ルチルは、アナターゼに比べて触媒活性が小さく、紫外線の吸収波長も長波長側寄りで、より広い領域の紫外線をカットできるのが特徴である。

粒子径が比較的大きなミクロン~サブミクロンサイズのルチル粒子は、見た目に白っぽくなる。表面散乱が大きいため、透明性が低下する反面、隠ぺい力が大きく、下地を隠したい化粧品に用いられる。

逆に、粒子径がナノサイズのルチル粒子の場合、隠ぺい力が大きくない半面、可視光における透明性が増してくる。つまり、紫外線をカットしながら下地の肌の色を自然に見せることが可能となる。

酸化チタンナノ粒子は光触媒活性があるため、酸化ケイ素などの活性の低い材料でコーティング処理をするなど、活性を減らす工夫がなされている。

酸化亜鉛ナノ粒子のサンスクリーン剤への応用

酸化亜鉛(ZnO)も酸化チタン同様、化粧品用途に広く用いられている材料である。

酸化亜鉛は酸化チタン同様に紫外線を吸収するが、吸収波長はルチル以上に長波長側で、UV-Aの領域において高い紫外線カット性能を有する。
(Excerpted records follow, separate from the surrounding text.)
Lemma fthash_accounts_for_values_witness :
  tht_NumEntries (snd (fst st_put)) <= 12 /\
  exists h', fthash_Delete (fst (fst st_put)) (snd (fst st_put)) = Some h' /\
    forall a, is_Some (h' !! a) <-> a ∈ (∅ : gset addr).
Proof.
  destruct (fthash_accounts_for_values true true 4 4 2 10 hf4 Z.sub tab0
              (fst (fst st_put)) (snd (fst st_put)) ∅) as (_ & H2 & H3);
    [lia|lia|exact sub_law|exact tab0_new|apply put_steps; done|].
  split; [exact H2|exact H3].
Defined.

Lemma st_put_ok : st_ok st_put.
Proof. eapply ft_steps_ok; [apply (put_steps (fun _ => True)); done|apply tab0_ok]. Qed.

(** Much later the value has expired, but the table is still locked. *)
Lemma fthash_locked_values_stay_witness :
  exists h' t' X', ft_step 9999 (FtLookup 5) st_put = Some (h', t', X') /\
    assoc t' 5 = None /\ h' !! 1%positive = Some 77.
Proof.
  destruct (ft_step 9999 (FtLookup 5) st_put) as [[[h' t'] X']|] eqn:E; [|vm_compute in E; discriminate].
  exists h', t', X'. split; [reflexivity|]. split.
  - vm_compute in E. injection E as <- <- <-. reflexivity.
  - apply (fthash_locked_values_stay (fst (fst st_put)) (snd (fst st_put)) ∅ h' t' X' st_put_ok);
      [reflexivity| |reflexivity].
    eapply (ft_steps_step quiet 9999 (FtLookup 5)); [done|done|exact E|apply ft_steps_refl].
Defined.

Lemma fthash_Lookup_finds_witness :
  exists h' t', fthash_Lookup 109 (fst (fst st_put)) (snd (fst st_put)) 5 = Some (Some 1%positive, h', t').
Proof.
  destruct (fthash_Lookup_finds 109 (fst (fst st_put)) (snd (fst st_put)) ∅ 5 (proj1 st_put_ok) sub_law)
    as ((r & h' & t' & Hr & _ & _ & Hc) & _).
  change (r = Some 1%positive /\ is_Some r /\ h' = fst (fst st_put) /\
    assoc t' 5 = Some (FTEntry 100 5 (Some 1%positive)) /\ 0 < tht_LockCnt t') in Hc.
  destruct Hc as [-> _]. exists h', t'. exact Hr.
Defined.

Lemma fthash_UnLockAll_trims_witness :
  exists h' t', fthash_UnLockAll 9999 (fst (fst st_put)) (snd (fst st_put)) = Some (h', t') /\
    tht_LockCnt t' = 0 /\ tht_NumEntries t' <= 2.
Proof.
  destruct (fthash_UnLockAll_trims 9999 (fst (fst st_put)) (snd (fst st_put)) ∅ (proj1 st_put_ok))
    as (h' & t' & Hr & _ & _ & Hl & _ & _ & Hm & Hn & _).
  exists h', t'. split; [exact Hr|]. split; [exact Hl|]. rewrite Hm in Hn. exact Hn.
Defined.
このため、酸化チタンと組み合わせると、より広い紫外線領域をカバーすることができる。

酸化亜鉛のもうひとつの特徴は、酸化チタンよりも屈折率が低く散乱が小さいという点である。そのため、同じ粒子径では酸化亜鉛のほうが高い透明性が得られる。ナノ粒子化した酸化亜鉛は一次分散状態では極めて透明性が高く、透明感が要求される化粧品等に応用されている。

酸化亜鉛ナノ粒子の凝集を抑制し、一次分散状態を保つためには、ナノ粒子の表面処理が有効である。表面処理により、表面の活性も抑制することが可能で、広く行われている。